Ereaders are the latest tool of Satan, sent to drive me to an early grave. Don’t get me wrong, I have nothing against the devices themselves. If I had boodles of spare money and my retirement was secure through a bursting IRA and substantial investments and the house was paid off and the car was in perfect running condition and the kids’ college savings accounts were brimming with cash and the appliances were all EnergyStar-rated and my wardrobe was not shamefully out-of-date and threadbare, I’d probably be the first one to run out and buy one. Nope, it’s not the gizmos. It’s the people who buy them or get them as gifts and then plonk them down in front of me and expect me to show them how they work, often with quite a bit of heat and impatience in their voices.
“Lug them into the library?” I hear you exclaim, “Why should anybody expect a humble library deskslave to make an ereader from goodness-knows-where work?”
Excellent question. But you see, deskslave central is part of a consortium of libraries that purchased the digital rights to squoodles of ebooks that patrons can check out just like real analog books. Thus, the patron’s reasoning goes, if the library provides the ebooks, they must, ipso facto, show me how to use my device so’s I can get them on my fancy new ereader. Canny reader that you are, you have already figured out the flaw in the reasoning. Just because the library provides something doesn’t mean that we can or will show you how to use it. We provide books, but it is not a reasonable expectation to take one up to the desk and get all huffy because you cannot read. Likewise, if you do not know how to operate your DVD player, you would be looked at strangely if you placed it on the reference desk and demanded to know what the deal was with this darn box and these stupid DVDs we bought.
Still, most of us will give it a shot when the bewildered ereader owner comes in with their difficulties, even though none of us own an ereader. And I admit, it is a little hard. The manufacturers make it VERY EASY to buy things through their store, but damnably tricky to get the freebies from the library.
So it was today when the sprightly senior citizen lady came in. She couldn’t figure the durn thing out, so she thought she’d come in to the library where we’d show her how to use it on our computers. The biggest problem with that is that the library’s crack IT team has not gotten around to installing the ereader software on any of our machines and forbade us from doing it ourselves. I told her this, but she steadfastly refused to believe it.
“But they’re your books!”
I went through my little script as kindly as I could (large consortium, not really our books, consult the website, IT team not in a hurry, call me from home and I’ll try to talk you through, etc), but she wasn’t buying it.
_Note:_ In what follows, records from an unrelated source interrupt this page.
Lemma finish_run st done w j :
  st = StatusSynthesizing ∨ st = StatusMerging →
  stage st done w → countb done (seqZ 0 n) = n → jw_jobs w !! id = Some j →
  ∃ w', finish j w = (Ok (), w') ∧ finished w' ∧ jw_streams w' = jw_streams w.
Proof.
  intros Hst Hw Hall Hj. destruct (to_merging st done w j Hst Hw Hj) as (moved & jm & Hmove & Hm & Hsm & Hsj & Htot & Hdone).
  destruct Hw as [Hf Hc Hr Ht (j' & Hj' & (HID & HT & HN & HF) & Hs & _)]. assert (j' = j) as -> by congruence.
  pose proof (countb_full done Hall) as Hd.
  unfold finish. rewrite HID, Hs. assert (Terminal st = false) as -> by by destruct Hst as [-> | ->]. cbv iota.
  erewrite bind_ok by exact Hmove.
  assert (negb moved && negb (bool_decide (st = StatusMerging)) = false) as ->
    by (destruct Hm as [-> |Hm]; [done|]; rewrite (bool_decide_eq_true_2 (st = StatusMerging)), andb_false_r; congruence).
  set (w1 := set_jobs _ w).
  erewrite bind_ok; [|by apply (segments_read (seg_row done))].
  rewrite merge_keys_done; [|done|intros i Hi%elem_of_seqZ; apply Hd; lia].
  destruct (Merge_ideal j (SegmentKey tid id <$> seqZ 0 n) w1 Hf) as (w2 & HM & [E1 E2 E3 E4 E5]).
  erewrite try_run by exact HM. cbv beta iota.
  assert (jw_jobs w2 !! id = Some jm) as Hj2 by (rewrite E1; apply lookup_insert_eq).
  assert (jw_faults w2 = []) as Hf2 by by rewrite E4.
  erewrite bind_ok; [|eapply (update_run _ id _ _ w2); [done|exact Hj2|by rewrite Hsj]].
  set (w3 := set_jobs _ w2).
  erewrite bind_ok; [|by apply cleanUp_run]. set (w4 := set_objs _ w3).
  set (jc := completed (jw_now w2) (OutputKey (TenantID j) (ID j) (Format j)) (merged_ms j (SegmentKey tid id <$> seqZ 0 n)) jm).
  assert (jw_jobs w4 !! id = Some jc) as Hj4 by apply lookup_insert_eq.
  destruct (notify_run w4 id jc Hf2 Hj4) as (w5 & Hrun & Hu). rewrite Hrun. exists w5.
  split; [done|]. split; [|rewrite (un_streams _ _ _ Hu); exact E3].
  apply (finished_undisturbed jc w4 w5); [done|done|]. split.
  - done.
  - apply (rows_ext (seg_row done)); [|unfold w4; cbn; by rewrite E2]. intros i Hi. unfold seg_row. by rewrite Hd.
  - unfold w4. cbn. rewrite HT, HID. by rewrite lookup_delete_eq.
  - eexists _, j. split; [exact Hj4|]. cbn. rewrite HT, HID, HF. split_and!; try done. lia.
Qed.

(** ** One delivery of a segment *)

(** Where the job is once the segments of [done] are synthesized. *)
Definition reached (done : Z → bool) (w : JobWorld) : Prop :=
  if countb done (seqZ 0 n) =? n then finished w else working done w.

Lemma reached_ext d d' w : (∀ i, d i = d' i) → reached d w → reached d' w.
Proof.
  intros Hd. unfold reached.
  rewrite (countb_ext d d') by (intros; apply Hd).
  destruct (_ =? n); [done|]. intros [Hf Hc Hr Ht (j & Hj & Hs & Hst & Htot & Hdone)]. split.
  - done.
  - intros i Hi. rewrite <-Hd. by apply Hc.
  - apply (rows_ext (seg_row d)); [|done]. intros i Hi. unfold seg_row. by rewrite Hd.
  - done.
  - exists j. split_and!; try done. by rewrite <-(countb_ext d d') by (intros; apply Hd).
Qed.

Lemma reached_also_done d i w : d i = true → reached d w → reached (also d i) w.
Proof.
  intros Hd. apply reached_ext. intros x. unfold also. by destruct (Z.eqb_spec x i) as [->|].
Qed.

Lemma reached_also_finished d i w :
  countb d (seqZ 0 n) = n → 0 ≤ i < n → finished w → reached (also d i) w.
Proof.
  intros Hall Hi Hw. apply reached_also_done; [by apply countb_full|].
  unfold reached. by rewrite (proj2 (Z.eqb_eq _ _) Hall).
Qed.

Lemma covers_also d i : covers d → covers (also d i).
Proof. intros Hc x Hx. unfold also. rewrite Hc by done. apply orb_true_r. Qed.

(** The row of a segment a worker holds. *)
Definition running_row (i : Z) : Segment :=
  with_seg SegmentRunning (sg_Attempts (start i) + 1) (sg_S3Key (start i)) (sg_LastError (start i)) (start i).

Definition claimed (i : Z) (w : JobWorld) : JobWorld :=
  set_segs (<[(id, i) := running_row i]> (jw_segs w)) w.

Lemma claim_run d i w :
  working d w → 0 ≤ i < n →
  ClaimSegment id i w = if d i then (Ok false, w) else (Ok true, claimed i w).
Proof.
  intros [Hf Hc Hr _ _] Hi. unfold ClaimSegment, affected. pose proof (rows_in _ _ Hr i Hi) as Hrow.
  destruct (seg_row_spec d i Hc) as (_ & _ & Hsp).
  destruct (d i); destruct Hsp as [Hsp1 Hsp2]; (erewrite bind_ok;
    [|apply wrap_ok; rewrite port_answered by done; rewrite Hrow, Hsp1, ?Hsp2; reflexivity]); done.
Qed.

Lemma complete_run w i s j key :
  jw_faults w = [] → jw_segs w !! (id, i) = Some s → sg_Status s = SegmentRunning →
  jw_jobs w !! id = Some j →
  CompleteSegment id i key w =
    (Ok (), set_jobs (<[id := one_more_done (jw_now w) j]> (jw_jobs w))
              (set_segs (<[(id, i) := with_seg SegmentDone (sg_Attempts s) key (sg_LastError s) s]>
                 (jw_segs w)) w)).
Proof.
  intros Hf Hs Hst Hj. unfold CompleteSegment. apply wrap_ok. rewrite port_answered by done.
  rewrite Hs, Hst. rewrite bool_decide_eq_true_2 by done. cbv zeta. cbn [jw_jobs set_segs].
  by rewrite Hj.
Qed.

Lemma countb_not_done d l :
  covers d → countb (λ x, not_done (seg_row d x)) l = Z.of_nat (length l) - countb d l.
Proof.
  intros Hc. induction l as [|x l IH]; [done|]. cbn [countb foldr length]. fold (countb d l).
  fold (countb (λ x, not_done (seg_row d x)) l). rewrite IH.
  assert (not_done (seg_row d x) = negb (d x)) as ->.
  { unfold not_done. destruct (seg_row_spec d x Hc) as (_ & _ & Hsp).
    destruct (d x); destruct Hsp as [-> Hsp]; [done|]. by destruct (sg_Status (start x)). }
  destruct (d x); cbn [negb]; lia.
Qed.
I think she thought I just didn’t understand what she wanted, so she went through her script again (your damn books, you get them on, look--there’s a damn computer, put the book on my spifftastic ereader with it right now). Finally, I think she figured out that she wasn’t going to be downloading anything on her nifty new device at the library. She was mad, and decided that what she needed to was put me in my place. She leaned in with the kind of smile that indicates anything but mirth and said, “You are a library, aren’t you?”
There were many things I could have said, but I opted for, “I think you know the answer to that question.”
2 comments:
Ick.
We have the same thing happening - probably happening all over the country.
We don't allow any downloading in the branches, because it takes up too much bandwidth, and slows everyone else down to a crawl.
Oh, yeah, our friend bandwidth. People complain about the Interweb speed and I try to explain it. It never helps.